Jean-Louis Cigliana, vainqueur du rallye aérien Toulouse-Saint Louis du Sénégal Depuis 1983, une vingtaine d’équipages s’embarquent début octobre à Toulouse pour rallier Saint Louis du Sénégal dans des avions à 4 places, sur les traces des pionniers de l’aéropostale. Jean-Louis Cigliana, vainqueur en 2003 et 2004 sur le Ville de Revel, nous fait partager sa passion pour ce rallye mythique. Un rêve qui devient réalité |
2004 - Escale sous le soleil d'Agadir pour Georges Bénécos, Jean-Louis Cigliana et sa fille Camille |
Pour occuper ses loisirs, Jean-Louis décide de pratiquer le parachutisme. Inquiète à cette idée, son épouse lui offre pour son anniversaire en 1995, sa première leçon d’aviation à l’aéroclub de Revel. C’est le coup de foudre pour Jean-Louis qui passe le brevet de pilote en 22 mois. Un peu avant son obtention, en mai 1997, son instructeur Bernard Vilotte, lui propose de participer au rallye mythique Toulouse Saint Louis du Sénégal. Cette idée le séduit immédiatement. En octobre 1997, Jean-Louis effectue son premier rallye alors qu’il n’a que 60 heures de vol.
Et depuis 9 ans, Jean-Louis y participe chaque année, sauf en 2000 lors de la naissance de son troisième enfant.
Naissance du rallye : retrouver les sensations de «Courrier Sud»

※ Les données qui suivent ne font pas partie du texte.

(* ===== verification/Prelude.v ===== *)
(** * xv6 with user accounts: a verification development

    The program under src/xv6-public is the xv6 teaching kernel for the x86, with
    user accounts, file ownership and permissions added, and its user programs.
    This library models the kernel as Rocq functions over explicit states and
    proves what its parts promise.

    ** How code becomes definitions

    Kernel code is a function from a state to an outcome (KMonad.v): a value and a
    new state, or the reason it stopped: a panic, sleeping, leaving for the
    scheduler in exit, an access outside an object, or an exhausted iteration
    bound.  [wp m Q s] says that [m] returns from [s] with [Q]; theorems that an
    operation works are stated with it or as an equation with [Ok], so they
    include termination and the absence of panics.  Integers are [Z] with the
    wrap-around of their C width written out ([u32], [i16], ...); memory objects
    are byte lists; a read or write outside one is [None] or a fault.  A pointer
    to an entry of a kernel table is its index.

    ** Files

    The kernel:
    - Prelude.v: words, byte lists, little-endian fields; KMonad.v: the monad.
    - CString.v: string.c.  Params.v: constants and layout (param.h, fs.h, ...).
    - Bio.v, BioSpec.v: the buffer cache of bio.c over the disk of memide.c, with
      the sleep locks of sleeplock.c.
    - Log.v, LogSpec.v, Crash.v, LogOps.v: log.c.  A write log records the order of
      disk writes, so a crash is a prefix of it, and recovery runs on the image.
    - Store.v: [TxStore], the interface between fs.c and the storage, as a type
      class with laws; LogOps.v gives the instance.  Fs.v and everything above it
      is written for any instance.
    - Users.v: the user table of usermanage.c.  Fs.v: every function of fs.c.
    - FsSpec.v (block allocator), FileSpec.v (bmap), Dinode.v (disk inodes),
      Content.v and ReadWrite.v (readi and writei), Paths.v (skipelem), ICache.v
      (the inode cache), Dirs.v (dirlookup and dirlink), Names.v (namex), Tree.v (the
      disk as a whole), Create.v (ialloc and create).
    - Pipe.v: pipe.c.  Kalloc.v: kalloc.c.  Vm.v, VmSpec.v: the page tables of vm.c.
    - Proc.v: the process table of proc.c, with its critical sections, and the
      statements of fork outside them one by one, as steps.  Spinlock.v: spinlock.c.
      Sched.v, SchedSpec.v: scheduler, sched, yield, sleep, wakeup, fork, exit and wait
      on several processors, statement by statement.
    - Kern.v: the whole kernel state; file.c and the argument functions of
      syscall.c.  Sysfile.v: sysfile.c.  Passwd.v: /passwd (usermanage.c) and
      sysuser.c.  Exec.v: exec.c, fork, exit, wait, sysproc.c and the system-call
      table.
    - Access.v: theorems on permissions, accounts and user pointers.  Accounts.v: the
      account calls down to the disk and over a restart.  UserMem.v: the memory of a
      process as the kernel reads and writes it.  FileIO.v: filewrite and fileread.
      LockOrder.v: fstat and addUser in turns.
    - Segs.v, SegsSpec.v: descriptor tables, gates and task-state segments (mmu.h,
      vm.c, trap.c, main.c), and what the processor makes of them.  Trap.v,
      TrapSpec.v: trap.c over the kernel and the devices.
    - Console.v: console.c with the keyboard (kbd.c) and the serial port (uart.c);
      ConsoleSpec.v: a terminal screen as the meaning of what is printed;
      LineDisc.v: the queue of lines that the input buffer implements.
    - Ide.v, IdeSpec.v: the disk driver ide.c, its controller, and the service of
      its queue.
    - Mp.v: mp.c.  Boot.v: bootmain.c.  Apic.v: lapic.c, ioapic.c, picirq.c.

    User programs and tools:
    - Ulib.v: ulib.c and printf.c.  Grep.v: the matcher of grep.c.  Umalloc.v,
      UmallocSpec.v, Malloc.v: the user memory allocator umalloc.c.
    - Sys.v: programs as interaction trees over the system calls.  Progs.v,
      ProgsSpec.v: cat, wc, echo, kill, ln, mkdir, rm, zombie and grep.  Ls.v: ls.c.
      Login.v: init.c and login.c.
    - Sh.v, ShSpec.v, ShParse.v: the parser of the shell sh.c, the grammar, and
      their agreement.  ShRun.v, ShRunSpec.v: runcmd and the command loop.
    - Mkfs.v, MkfsSpec.v, MkfsBoot.v: the image builder mkfs.c.  FirstBoot.v: a
      kernel that starts on its image for the first time (forkret, init_usertable).

    ** What is proved

    - Storage: a system call's block updates reach the disk all or none whatever
      the moment of a crash ([transaction_atomic]).
    - Files: [writei] and [readi] act on a file as on a byte string, through direct
      and indirect blocks, without touching other files, and within the log space
      [begin_op] reserves; a write of any length to an open file ends with its bytes
      in the file ([filewrite_correct]), and reading brings them back to the memory
      of the process ([file_round_trip]); the block allocator; a directory is a map from names to
      inodes ([dirlink_correct]); [namex] returns the inode a path names on the
      disk and accounts for every reference and lock ([namex_resolves]); [create]
      adds a file or directory to the tree of names and keeps every other path and
      file, with the whole disk well formed ([create_correct]).
    - Memory: mapping and growing a process; the page allocator.
    - Processes: the process table stays consistent under every interleaving of its
      critical sections and of the statements of fork ([ptable_invariant]); the
      processors, running the code of the scheduler in any interleaving, do not panic
      (save that init may not exit), lose no wakeup, and do to the table what those
      steps do ([switch_safe], [wakeup_reaches], [switch_refines]); whatever they are
      about to execute, no processors spin in a circle on ptable.lock, kmem.lock and the
      locks given to sleep ([never_deadlocks]); a killed process makes no further call.
    - The boundary to user mode: code in user mode gets into the kernel by the gate
      of the system calls only, on its own kernel stack ([kernel_entry]); interrupts
      are served and change nothing but what they are about, exceptions in user mode
      end the process, and exceptions in the kernel panic ([traps_handled]).
    - Accounts: [getuid] accepts exactly the accounts of the table; the account calls
      leave the table in /passwd, and a restart reads the same accounts
      ([account_calls_saved], [accounts_survive]); a descriptor from
      [sys_open] with one of the three plain modes can do no more than the permissions
      of the file allow ([open_permission]); only root changes accounts.
    - Pipes deliver in order exactly the bytes that the writers were told they wrote,
      also over sleeps in the middle of a write ([pipe_fifo]); spin locks keep interrupts off and restore
      them; the string routines meet their specifications.
    - Devices: the console refines a queue of lines under every sequence of
      interrupts, reads and writes, and shows what is written to it; every disk
      request completes, with the buffer and the disk in agreement; the boot loader
      loads every segment; the processor table is read as the firmware wrote it; the
      clock is read consistently.
    - User programs: the shell's parser returns for every line and returns what the
      grammar gives it; a run of the shell is a session of the commands it read
      ([sh_main_session]); login starts a shell only after a successful login call
      ([login_guards_shell]); grep, wc, cat and ls end on every input with the output
      that is due, for grep by the meaning of its patterns as regular expressions; [malloc] and [free] keep blocks apart and their contents.
    - mkfs returns an image that has the layout the file theorems assume, and the
      files it was given ([mkfs_image]); their paths lead to them ([mkfs_names]); the
      first boot on it ends with the administrator's account and every file of the
      image in place ([first_boot]).
    - Findings: theorems named after what goes wrong exhibit executions in which
      the code does not do what it means to ([begin_op_overcommits],
      [getuid_releases_foreign_lock], [create_leaks_lock],
      [open_create_takes_over], [fstat_adduser_deadlock], [kill_zero_condemns],
      [grep_loses_split_line], [malloc_wraps], [ide_read_error_valid],
      [mkfs_root_hole], [mpinit_unknown_entry]).

    ** Bounds and assumptions

    Loops whose iterations are bounded by their data take that bound as fuel:
    [readi], [writei] and [filewrite] the byte count (every round moves a byte), [namex] the
    length of the path (every element shortens it), the line loop of grep the
    length of the buffer, [runcmd] the depth of the command, the shell's parser a
    multiple of the length of the line, and [malloc] twice the number of headers that
    fit the process's memory.  The theorems on these return results, so the fuel
    suffices.  The busy wait of the disk driver
    takes a bound on the rounds until the drive is ready, which its theorems assume.
    Programs that do not end (login, init) are checked for every number of steps.
    The file theorems assume the layout mkfs produces: one bitmap block
    ([sb_size <= BPB]; mkfs makes 1000 blocks), everything before the data area
    marked in use, and the log outside the blocks of files.  File-system code runs
    one process at a time: a sleep lock that is held ends the run; interleaving is
    modelled where a theorem is about it (Proc.v, Spinlock.v, Sched.v, Pipe.v,
    LockOrder.v).  A device inode is read and written through the table [devsw] of
    file.h, which is an argument of the definitions.  Hardware is an argument where
    its answers matter (status registers, key codes, the firmware's memory, the
    clock), and SegsSpec.v states how the processor reads its tables.

    ** Not modelled

    Assembly (bootasm.S, entry.S, entryother.S, initcode.S, swtch.S, trapasm.S,
    usys.S), which has no C semantics to translate; swtch is the change of thread in
    Sched.v, and the trap frame is an argument of [trap].  Of main.c, the calls that
    only start one component after the other, and the copy of the start code in
    startothers.  The test programs (usertests.c, forktest.c, stressfs.c and the
    account tests), which are checks of the system and not parts of it.  Declarations
    (defs.h, user.h, types.h).  Definitions without a theorem on their results
    include exec, fork, wait, sys_link and sys_unlink. *)

From Stdlib Require Export ZArith Lia.
From stdpp Require Export base tactics numbers strings option gmap list.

André Sabas, journaliste et pilote, est à l’initiative de ce projet. Il s’agissait de reprendre la route du ciel afin de pérenniser l’idée de Latécoère, sur le trajet qui a vu l’émergence de personnalités marquantes au travers d’une expérience commerciale : Saint-Exupéry, Mermoz ou Daurat. Le rallye aérien Toulouse Saint Louis (TSL) est créé en octobre 1983. Placé sous le haut patronage de S.A. le Prince héritier du Maroc, il bénéficie du soutien de la Région Midi-Pyrénées et de l’agrément de la fédération française d’aéronautique.
Parmi les membres fondateurs, le pilote Pierre Jarrige, bien connu à Revel, qui a fait partie de l’organisation jusqu’en 2004.

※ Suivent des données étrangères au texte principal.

(* ===== verification/Params.v ===== *)
(** * Constants and on-disk formats: param.h, fs.h, stat.h, buf.h, fcntl.h, types

    The limits of param.h, the disk layout of fs.h with the byte offsets of the
    fields of its structures, and the macros that locate inodes and bitmap
    bits. *)

From S2P Require Import Prelude.

(** ** param.h *)
Definition NPROC : Z := 64.
Definition KSTACKSIZE : Z := 4096.
Definition NCPU : Z := 8.
Definition NOFILE : Z := 16.
Definition NFILE : Z := 100.
Definition NINODE : Z := 50.
Definition NDEV : Z := 10.
Definition ROOTDEV : Z := 1.
Definition MAXARG : Z := 32.
Definition MAXOPBLOCKS : Z := 10.
Definition LOGSIZE : Z := MAXOPBLOCKS * 3.
Definition NBUF : Z := MAXOPBLOCKS * 3.
Definition FSSIZE : Z := 1000.
Definition USERNAME_MAXLEN : Z := 16.
Definition USER_PW_MAXLEN : Z := 16.
Definition NUSER : Z := 10.
Definition ROOT_UID : Z := 1.

(** ** fs.h *)
Definition ROOTINO : Z := 1.
Definition BSIZE : Z := 512.
Definition NDIRECT : Z := 11.
Definition NINDIRECT : Z := BSIZE / 4.
Definition MAXFILE : Z := NDIRECT + NINDIRECT.
Definition DIRSIZ : Z := 14.

Record superblock := mkSuperblock {
  sb_size : Z; sb_nblocks : Z; sb_ninodes : Z; sb_nlog : Z;
  sb_logstart : Z; sb_inodestart : Z; sb_bmapstart : Z }.

(** [struct dinode]: perm 0, type 1, major 2, minor 4, nlink 6, size 8,
    addrs 12 .. 59, owner 60. *)
Definition sizeof_dinode : Z := 64.
Definition IPB : Z := BSIZE / sizeof_dinode.
Definition IBLOCK (i : Z) (sb : superblock) : Z := i / IPB + sb_inodestart sb.
Definition BPB : Z := BSIZE * 8.
Definition BBLOCK (b : Z) (sb : superblock) : Z := b / BPB + sb_bmapstart sb.

(** [struct dirent]: inum 0, name 2 .. 15. *)
Definition sizeof_dirent : Z := 16.

Definition MODE_RUSR : Z := 32.
Definition MODE_WUSR : Z := 16.
Definition MODE_XUSR : Z := 8.
Definition MODE_ROTH : Z := 4.
Definition MODE_WOTH : Z := 2.
Definition MODE_XOTH : Z := 1.
Definition MODE_ALL : Z := 63.

(** ** stat.h, buf.h, fcntl.h *)
Definition T_DIR : Z := 1.
Definition T_FILE : Z := 2.
Definition T_DEV : Z := 3.

Definition B_VALID : Z := 2.
Definition B_DIRTY : Z := 4.

Definition O_RDONLY : Z := 0.
Definition O_WRONLY : Z := 1.
Definition O_RDWR : Z := 2.
Definition O_CREATE : Z := 512.

(** ** Blocks *)

Definition zero_block : list Z := replicate 512 0.

Definition wf_block (d : list Z) : Prop := length d = 512%nat /\ Forall is_byte d.

(** [memmove(sb, bp->data, sizeof( *sb))]: the super block at the start of a block. *)
Definition decode_superblock (d : list Z) : superblock :=
  mkSuperblock (get_le 4 0 d) (get_le 4 4 d) (get_le 4 8 d) (get_le 4 12 d)
               (get_le 4 16 d) (get_le 4 20 d) (get_le 4 24 d).

Lemma zero_block_wf : wf_block zero_block.
Proof. split; [done|]. by apply Forall_replicate. Qed.

Lemma wf_block_set_le n off x d :
  (off + n <= 512)%nat -> wf_block d -> wf_block (set_le n off x d).
Proof.
  intros Hn [Hl Hb]. split; [|auto with arr].
  rewrite length_set_le; lia.
Qed.

#[export] Hint Resolve zero_block_wf wf_block_set_le : arr.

Sur les traces de la Ligne de Latécoère
C’est le plus grand rallye aérien régulier du monde. En 15 jours, les pilotes parcourent près de 10 000 kilomètres. Ils partent de Toulouse, rejoignent Saint Louis du Sénégal, puis reviennent à leur point de départ, en faisant escale une à deux fois par jour.
C’est un itinéraire fabuleux sur deux continents, cinq pays traversés, le survol de la mer et du désert, des étapes en plein Sahara, l’Afrique profonde, jusqu’au fleuve Sénégal.
Plus de 1000 pilotes français, suisses, américains, belges, canadiens, polonais, marocains, italiens, allemands, sénégalais et grecs y ont participé. Chaque année, une vingtaine d’équipages, composés de 3 personnes en moyenne, tentent cette aventure qui retrace le trajet de la Ligne de Latécoère.
Des personnes de tout milieu, de toute catégorie sociale, participent à ce rallye ; c’est une source d’é-change, de partage d’expérience entre des équipages qui ont noué des amitiés et se retrouvent une fois par an autour de leur passion.
Le TSL est organisé par des bénévoles de l’association «Air aventures» de l’aérodrome de Toulouse-Lasbordes qui le préparent toute une année, afin qu’il se déroule dans des conditions de sécurité optimales (technique, parcours, santé des participants, ravitaillement,…).
Le rallye est financé par des sponsors, qui y voient un vecteur important en terme d’image : dynamisme, volonté de s’ouvrir sur l’extérieur.
Il a également une dimension humanitaire : c’est ainsi que par exemple l’équipage de Jean-Louis Cigliana, en association avec le Rotary club de Balma, apporte du matériel et des médicaments aux écoles de Saint Louis.
Un entraînement intensif
Les pilotes s’entraînent tout au long de l’année, afin de bien connaître les appareils, mais également la carte du ciel et les conditions météo, qui peuvent être délicates. Il faut se préparer à réagir rapidement en cas de mauvais temps, de maladie ou de panne imprévue en vol.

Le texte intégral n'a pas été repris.